Repository files navigation

hipBLASLt

hipBLASLt is a library that provides general matrix-matrix operations. It has a flexible API that extends functionalities beyond a traditional BLAS library, such as adding flexibility to matrix data layouts, input types, compute types, and algorithmic implementations and heuristics.

Note

The published hipBLASLt documentation is available at hipBLASLt in an organized, easy-to-read format, with search and a table of contents. The documentation source files reside in the hipBLASLt/docs folder of this repository.
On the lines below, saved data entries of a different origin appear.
(** ** At a concrete file *)

Definition sim_file_ok (h : handle) (e : sim) : Prop :=
  0 <= h < zlen (sim_open e) ∧ bytes_ok (sim_content (fst (fst (sim_get h e))) e).
Lemma sim_seek_get h pos e : 0 <= h < zlen (sim_open e) →
  sim_get h (sim_seek h pos e) = (fst (fst (sim_get h e)), pos, snd (sim_get h e)).
Proof.
  intros Hh. unfold sim_get at 1. cbn. unfold zlen in Hh.
  rewrite nth_lookup, list_lookup_insert_eq by lia. done.
Qed.
Lemma sim_seek_ok h pos e : sim_file_ok h e → sim_file_ok h (sim_seek h pos e).
Proof.
  intros [Hh Hb]. split; [|by rewrite sim_seek_get]. cbn. unfold zlen in *. by rewrite length_insert.
Qed.
#[export] Program Instance sim_files_store : FileStore sim := {|
  fs_ok := sim_file_ok;
  fs_data h e := sim_content (fst (fst (sim_get h e))) e;
  fs_pos h e := snd (fst (sim_get h e))
|}.
Next Obligation. intros h e [_ Hb]. exact Hb. Qed.
Next Obligation.
  intros h o e Hok _. cbn. unfold sim_fseek. destruct (sim_get h e) as [[p pos] m] eqn:Eg.
  split; [done|]. split; [by apply sim_seek_ok|]. rewrite sim_seek_get, Eg by apply Hok. done.
Qed.
Next Obligation.
  intros h n e Hok _ _. cbn. unfold sim_fread. destruct (sim_get h e) as [[p pos] m] eqn:Eg. cbn [fst snd].
  split; [done|]. split; [by apply sim_seek_ok|]. rewrite sim_seek_get, Eg by apply Hok. done.
Qed.

Definition region_file : list Z := map (λ i, Z.of_nat i mod 256) (seq 0 1300).
Definition region_w : world sim := sim_world demo_s (mk_sim [] 0 [([102], region_file)] [([102], 0, ModeRead)]).
Lemma region_file_ok : sim_file_ok 0 (w_e region_w).
Proof.
  split; [by vm_compute|]. change (bytes_ok region_file). unfold bytes_ok, region_file.
  apply Forall_map, Forall_true. intros i. apply Z.mod_pos_bound. lia.
Qed.
(** The same with a CRC provider, for a region of one packet. *)
Definition provider_config : val_config_t := demo_config <| cfg_has_crc32_provider := true |>.
Lemma provider_config_ok : config_ok provider_config.
Proof. destruct demo_config_ok. constructor; done. Qed.
Definition provider_w : world sim := sim_world (sim_session provider_config) (w_e region_w).
Lemma crc_region_correct_witness :
  wpt (val_internal_crc32_region 1300 0 40 1234)
    (λ r _, r = (VAL_OK, val_crc32 (zslice region_file 40 1234))) region_w ∧
  wpt (val_internal_crc32_region 1300 0 40 500)
    (λ r _, r = (VAL_OK, u32 (hk_crc32 0xFFFFFFFF (zslice region_file 40 500)))) provider_w.
Proof.
  split.
  - eapply wp_mono;
      [apply (@crc_region_correct sim sim_hooks sim_files_store demo_build 1300 0 40 1234 region_w demo_s_ok eq_refl region_file_ok);
       [lia|lia|by vm_compute|lia]|].
    cbv beta. intros r w' (-> & _). reflexivity.
  - eapply wp_mono;
      [apply (@crc_region_correct sim sim_hooks sim_files_store demo_build 1300 0 40 500 provider_w
                (sim_session_ok provider_config provider_config_ok) eq_refl region_file_ok);
       [lia|lia|by vm_compute|lia]|].
    cbv beta. intros r w' (-> & _). reflexivity.
Defined.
As with all ROCm projects, the documentation is open source. For more information, see Contribute to ROCm documentation.

hipBLASLt uses the HIP programming language with an underlying optimized generator as its backend kernel provider.

After you specify a set of options for a matrix-matrix operation, you can reuse these for different inputs. The general matrix-multiply (GEMM) operation is performed by the hipblasLtMatmul API.

The equation is:

$$D = Activation(alpha \cdot op(A) \cdot op(B) + beta \cdot op(C) + bias)$$

Where op( ) refers to in-place operations, such as transpose and non-transpose, and alpha and beta are scalars.

The activation function supports GELU, ReLU, and Swish (SiLU). the bias vector matches matrix D rows and broadcasts to all D columns.

For the supported data types, see Supported data types.

Documentation

Full documentation for hipBLASLt is available at rocm.docs.amd.com/projects/hipBLASLt.

Run the steps below to build documentation locally.

cd docs

pip3 install -r sphinx/requirements.txt

python3 -m sphinx -T -E -b html -d _build/doctrees -D language=en . _build/html

Alternatively, build with CMake:

cmake -DBUILD_DOCS=ON ...

Configure, build and install

This section describes how to configure, build and install hipblaslt. We assume the user has a ROCm installation, Python 3.8 or newer and CMake 3.25.0 or newer.

Using CMake

hipblaslt provides modern CMake support and relies on native CMake fnuctionality with exception of some project specific options. As such, users are advised to refer to the CMake documentation for general usage questions. Below are usage examples to get started. For details on all configuration options see the options section.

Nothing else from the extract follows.